What distinguishes a medical POA from a living will?

What distinguishes a medical POA from a living will?

On Behalf of | May 27, 2024 | Estate Planning

Growing older often means facing difficult decisions regarding your medical care. However, there is the chance you will not be able to make those decisions yourself because of an illness, disability or the effects of older age.

Fortunately, it is possible to plan ahead for debilitating situations through an advance directive. You might be aware of a living will and a medical power of attorney. While these are two important parts of an advance directive, they differ in some respects.

Living wills

A living will is a legal document that outlines your preferences for your medical care. You specify which treatments you want or do not want if you become terminally ill, severely injured, enter a coma or suffer dementia.

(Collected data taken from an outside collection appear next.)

(* ===== verification/SequentialSpec.v ===== *)
(** * SequentialSpec: parallel execution is sequential execution (pexe.rs, vm.rs)

    The workers of [execute_revm_parallel] compute what the reference of
    Sequential.v computes, one transaction after the other. *)

From S2P Require Import Prelude Types Scheduler SchedulerSystem SchedulerTheorems Platform Storage.
From S2P Require Import MvMemory MvMemorySpec VmDb VmDbLemmas VmDbReplay Vm VmSpec.
From S2P Require Import ParallelCodes Sequential ParallelSystem ParallelInv ParallelSpec Kinds Pexe PexeLemmas PexeSpec.
#[local] Open Scope nat_scope.

Section Spec.
Context {P : Platform} {E : Type} (display : E -> string) {SpecId : Type}.
Context (chain : PexeChain SpecId) `{Hlaws : !ChainLaws chain} (storage : Storage E) (spec : SpecId).
Context (block_env : BlockEnv) (txs : list TxEnv) (kept : list (option PexeTxExecutionResult)).
Abbreviation vm := (Vm_new storage chain block_env txs spec).
Implicit Types s : pstate (P := P).

(** A serialised transaction is a step of the reference. *)
Lemma serialised_seq s i tx J : serialised display vm s i tx ->
  journal_at (data (mem s)) i J -> code_chains (data (mem s)) i ->
  exists lazy res ws inc, seq_execute display vm (new_bytecodes (mem s)) J i tx lazy = Ok (res, ws) /\
    execution_results s !! i = Some (Some res) /\
    forall loc inc' x, entry (data (mem s)) loc i = Some (Data inc' x) <-> inc' = inc /\ last_write loc ws = Some x.
Proof.
  intros (v & r & l1 & db & ws0 & ws & codes & codes' & res & <- & Hx & Hlz & Hws & Hcs & Hrw & Hent & Hres & Hslot) HJ Hcc.
  exists (is_lazy db), res, ws, (tx_incarnation v). split; [|done]. unfold seq_execute.
  apply outcome_bind_ok. exists ((inr r, l1), erase db).
  split; [by apply (execute_reads_seq display vm _ (mem s) J _ eq_refl HJ Hcc)|].
  apply outcome_bind_ok. exists (ws0, new_bytecodes (mem s)). split; [by eapply state_writes_seq|].
  apply outcome_bind_ok. exists ws. split; [done|]. by rewrite Hres.
Qed.

(** What the joined state holds for the transactions from the [i]-th on. *)
Definition holds_outputs s (i : TxIdx) (outs : list (PexeTxExecutionResult * WriteSet)) : Prop :=
  forall k res ws, outs !! k = Some (res, ws) ->
    execution_results s !! (i + k) = Some (Some res) /\
    exists inc, forall loc inc' x, entry (data (mem s)) loc (i + k) = Some (Data inc' x) <->
      inc' = inc /\ last_write loc ws = Some x.

Lemma seq_block_joined s suffix pre J : (pre ++ suffix) `prefix_of` txs ->
  (forall i tx, i < length (pre ++ suffix) -> txs !! i = Some tx -> serialised display vm s i tx) ->
  (forall i, i <= length (pre ++ suffix) -> code_chains (data (mem s)) i) ->
  journal_at (data (mem s)) (length pre) J ->
  exists lazies outs J', length lazies = length suffix /\
    seq_block display vm (new_bytecodes (mem s)) (length pre) suffix lazies J = Ok (outs, J') /\
    holds_outputs s (length pre) outs /\ journal_at (data (mem s)) (length (pre ++ suffix)) J'.
Proof.
  revert pre J. induction suffix as [|tx suffix IH]; intros pre J Htxs Hser Hcc HJ.
  { exists [], [], J. split; [done|]. split; [done|]. split; [done|]. by rewrite app_nil_r. }
  assert (length pre < length (pre ++ tx :: suffix)) as Hlt by (rewrite length_app; cbn; lia).
  assert (txs !! length pre = Some tx) as Htx.
  { eapply prefix_lookup_Some; [|exact Htxs]. by apply list_lookup_middle. }
  assert (S (length pre) = length (pre ++ [tx])) as Hlen by (rewrite length_app; cbn; lia).
  destruct (serialised_seq s _ tx J (Hser _ _ Hlt Htx) HJ (Hcc (length pre) ltac:(lia))) as (lazy & res & ws & inc & Hx & Hres & Hent).
  apply (journal_at_S _ _ _ _ _ Hent) in HJ. rewrite Hlen in HJ.
  assert (pre ++ tx :: suffix = (pre ++ [tx]) ++ suffix) as Happ by by rewrite <- app_assoc.
  rewrite Happ in Htxs, Hser, Hcc |- *.
  destruct (IH (pre ++ [tx]) _ Htxs Hser Hcc HJ) as (lazies & outs & J' & Hl & Hb & Ho & HJ').
  exists (lazy :: lazies), ((res, ws) :: outs), J'. split; [by cbn; rewrite Hl|]. split; [|split; [|done]].
  - unfold seq_block in *. cbn -[seq_execute]. rewrite Hx. cbn -[seq_execute]. rewrite Hlen. by rewrite Hb.
  - intros [|k] res' ws'; cbn; [intros [= <- <-]; rewrite Nat.add_0_r; by eauto|].
    rewrite <- Nat.add_succ_comm, Hlen. apply Ho.
Qed.

(** The joined state is that of a run of the reference. *)
Record joined_run s (lazies : list bool) (outs : list (PexeTxExecutionResult * WriteSet)) (J : journal) : Prop := {
  jr_lazies : length lazies = length txs;
  jr_block : seq_block display vm (new_bytecodes (mem s)) 0 txs lazies journal_empty = Ok (outs, J);
  jr_outputs : holds_outputs s 0 outs;
  jr_memory : forall l, exists os,
    read_chain (data (mem s)) (hash_deterministic l) (length txs) = inr (os, J (hash_deterministic l));
}.

Lemma joined_is_run level s : (Z.of_nat (length txs) < 2 ^ 64)%Z -> 0 < level -> hash_injective ->
  preachable display vm kept level s -> content_addressed storage (new_bytecodes (mem s)) ->
  abort_reason s = None -> all_exited s -> exists lazies outs J, joined_run s lazies outs J.
Proof.
  intros Hlen Hlevel Hinj Hr Hcodes Hna Hex.
  pose proof (joined_serialised display vm kept level s Hlen Hlevel Hinj Hr Hcodes Hna Hex) as [_ Hser].
  assert (forall l i, exists os vs, read_chain (data (mem s)) (hash_deterministic l) i = inr (os, vs)) as Hch
    by (intros l i; apply read_chain_total; intros k; by eapply joined_no_estimates).
  destruct (seq_block_joined s txs [] journal_empty (reflexivity txs : [] ++ txs `prefix_of` txs) (fun i tx _ => Hser i tx) (fun i _ a => Hch _ i) (journal_at_0 _))
    as (lazies & outs & J & Hl & Hb & Ho & HJ).
  exists lazies, outs, J. split; [done..|].
  intros l. destruct (Hch l (length txs)) as (os & vs & Hc). exists os. by rewrite (HJ _ _ _ Hc).
Qed.

Lemma joined_run_results s lazies outs J : joined_run s lazies outs J ->
  take (length txs) (execution_results s) = Some <$> outs.*1.
Proof.
  intros [_ Hb Ho _]. apply run_block_after in Hb as [Hl _]. apply list_eq. intros k.
  rewrite !list_lookup_fmap. destruct (decide (k < length txs)) as [Hk|Hk].
  - rewrite lookup_take_lt by done. rewrite <- Hl in Hk. apply lookup_lt_is_Some in Hk as [[res ws] Hk].
    pose proof (proj1 (Ho _ _ _ Hk)) as Hres. cbn in Hres. by rewrite Hres, Hk.
  - rewrite lookup_take_ge by lia. by rewrite lookup_ge_None_2 by lia.
Qed.

(** C2: parallel execution is sequential execution.  When the workers have joined
    without an abort, whatever their interleaving and whatever their reads saw,
    the results are those of the reference, which executes the transactions one
    after the other on a journal of the values written so far, for some choice of
    the lazy transfers; and at every location the memory holds what the journal
    holds after the last transaction. *)
Theorem parallel_is_sequential level s
  (Hlen : (Z.of_nat (length txs) < 2 ^ 64)%Z) (Hlevel : 0 < level)
  (Hinj : hash_injective)
  (Hr : preachable display vm kept level s)
  (Hcodes : content_addressed storage (new_bytecodes (mem s)))
  (Hna : abort_reason s = None) (Hex : all_exited s) :
  exists lazies outs J, length lazies = length txs /\
    seq_block display vm (new_bytecodes (mem s)) 0 txs lazies journal_empty = Ok (outs, J) /\
    take (length txs) (execution_results s) = Some <$> outs.*1 /\
    forall l, exists os, read_chain (data (mem s)) (hash_deterministic l) (length txs) = inr (os, J (hash_deterministic l)).
Proof.
  destruct (joined_is_run level s Hlen Hlevel Hinj Hr Hcodes Hna Hex) as (lazies & outs & J & Hrun).
  exists lazies, outs, J. pose proof (joined_run_results _ _ _ _ Hrun). by destruct Hrun.
Qed.
End Spec.

(** ** Witness

    The counter block of ParallelSpec.v: transaction 1 was executed too early and
    again after transaction 0; the reference gives the same gas and counts to 2. *)
Section Demo.
#[local] Existing Instance demo.
#[local] Existing Instance counter_laws.

Lemma parallel_is_sequential_witness :
  exists s lazies outs J, preachable no_error counter_vm [] 2 s /\
    seq_block no_error counter_vm (new_bytecodes (mem s)) 0 [demo_tx; demo_tx] lazies journal_empty = Ok (outs, J) /\
    take 2 (execution_results s) = Some <$> outs.*1 /\
    (fun res => cumulative_gas_used (receipt res)) <$> outs.*1 = [21000; 21001]%Z.
Proof.
  destruct counter_joined as (s & Hr & Ha & Hex & _ & Hres).
  destruct (parallel_is_sequential no_error counter_chain demo_storage tt (demo_block_env 3 2) [demo_tx; demo_tx] [] 2 s
    ltac:(by vm_compute) ltac:(lia) demo_hash_injective Hr (demo_content _) Ha Hex)
    as (lazies & outs & J & _ & Hb & Hrs & _).
  exists s, lazies, outs, J. split; [exact Hr|]. split; [exact Hb|]. split; [exact Hrs|].
  clear Hb. rewrite Hres in Hrs. destruct outs as [|[r0 w0] [|[r1 w1] [|? ?]]]; vm_compute in Hrs;
    [discriminate Hrs..| |discriminate Hrs]. by injection Hrs as <- <-.
Defined.
End Demo.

Living wills allow you to dictate what you desire in terms of life-sustaining treatments. You may or may not want resuscitation, artificially administered nutrition and hydration, or the use of ventilators. This document also allows you to describe your wishes regarding your organs.

Medical powers of attorney

A medical power of attorney, also known as a healthcare proxy, is a legal document that appoints someone to make medical decisions on your behalf if you cannot do so. The person you choose has the authority to discuss your condition with healthcare providers and make choices about treatments, therapies and end-of-life care based on your preferences and best interests.

Working these components together

While a living will and a medical POA serve different purposes, they can complement each other. Your living will provides guidance on your wishes, and your medical power of attorney ensures someone you trust can interpret and advocate for those wishes if necessary. Your POA can use your living will as a reference when making decisions on your behalf.

By creating a living will and appointing a medical power of attorney, you take control over your future medical care. These documents ensure your voice is heard even if you cannot personally communicate your preferences.